An older gentlemen who mentors me is the one stuck
comforting me. I end up crying and yelling. I can tell he is cursing his life
as he tells me it’s going to be alright. How the fuck does he know? As a white
male over 60 he wins every election. He is a straight white male. He has always
won every election regardless of what he voted for or who. He tells me people
have it worse than me. Way to make me feel worse. Way to make me feel like a
selfish piece of shit on top of the fact I feel like a piece of trash. Just
then, I realize he is trying to comfort me in the way he knows how. He is
trying his best. He isn’t chasing me out of his life. Take the friendship
asshole. You aren’t dead.
And he suggests going into a store to ask for help if Shane
returns.
The next day feels better. I am out. I am free. I have my
book to be peddle.
In a good mood I call my friend to apologize. He’s not home.
He calls back. The White Knight and his timing as usual are impeccable as
seconds later, my landlord pounds on my door. “April, there is a guy out front
to see you.”
I tell my friend I will call him back.
The window is open and pot is wafting in. My landlord’s
parents, both in their 80s, are saying the guy is talking to himself. He is a “character”

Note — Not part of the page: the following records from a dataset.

(** * Libauth: BTL compiler, BCH orchestrator and Bech32 helpers

    A shallow embedding of the parts of libauth that the specification
    talks about, and the properties the specification states of them.

    Part I embeds the sources:
    - [src/lib/address/bech32.ts]                   (modules [Bech32], [Bech32Codec]),
    - [src/lib/auth/templates/language/reduce.ts]   (modules [Ranges], [Reduce]),
    - [src/lib/template/language/resolve.ts]        (module [Resolve]),
    - [src/lib/auth/instruction-sets/bch/bch-instruction-sets.ts]
                                                    (module [BCH]).
    Functions that these files import from files that are not at hand are
    parameters of the embedding; the few that are modelled instead carry a
    comment that says from which section of the specification. Module
    [Compile] models the compiler entry point that [resolve.ts] calls,
    module [Collaborators] gives concrete stand-ins for the parameters, and
    module [Scenarios] the concrete inputs of the examples.

    Conventions. JavaScript numbers that hold integers are [Z], and the
    bitwise operators wrap to 32 bits as in module [JS]. [Uint8Array]s are
    [list byte]. JavaScript arrays are lists in array order, so the top of
    a stack is the LAST element. Objects used as dictionaries are plain
    objects: a [gmap] holds their own properties, and indexing them
    ([Resolve.getProperty]) also finds the members that a plain object
    inherits from [Object.prototype]. [undefined] is [None]. A function
    that can throw a [TypeError] returns an [option], [None] standing for
    the throw. Loops and recursions that need not end take fuel.

    Part II states and proves the properties. *)

From Stdlib Require Import ZArith Lia Bool List String Ascii Permutation DecimalString.
From Stdlib.Strings Require Import Byte.
From stdpp Require Import base option list gmap strings.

and won’t leave until he can talk to the pretty blonde named April. He’s got
dreadlocks. He’s the creep from the boulevard. Now I am just pissed. “It’s the
creep that followed me yesterday and he knows my name!” I screamed. “How the
fuck does he know my name.”
Just then my landlord emerges. While he’s not tall, he grew
up in Little Italy when it was Little Italy. He worked dice games for mobsters.
He’s seen dead bodies. Shane didn’t scare him. “Get out of here, or I will call
the cops or kill you. Or I might do both, do you hear me you mutherfucker!” My
landlord says. There is a baseball bat near the door. My landlord picks it up.
“Sorry.” Shane says and slinks away.
I end up calling my friend back. A former cop, he is telling
me how to have Shane arrested in the future. I don’t want to hear it. I tell my
friend he’s an asshole and start verbally abusing this poor old man. My friend,
while kind, tells me to stop and means it. I start crying. He comforts me. The
poor sonvabitch has been avoiding me for days and now I know why. I would avoid
me too. I have been a handful. Actually, we did speak and we are cool. He says
he’s so old he’s forgotten, but I know April being April is too much even for
April.
The next day I hear Shane had been making a nuisance of
himself by knocking on the doors of the elderly asking if they had a hot blonde
named April in the house. The asshole was persistent. I gotta give him that.
This psychotic male admirer puts me first, and not many psychotic male admirers
do that. Shane even mentioned he had seen me on TV and even knew about my book
and recognized me. And here I was, thinking I lost my magic touch.
Either way, I am done blaming myself. I am done living in
self-pity. Shane better get his quarters together from begging and buy my damn
book so my bank account can know I have stalkers. And you should, too.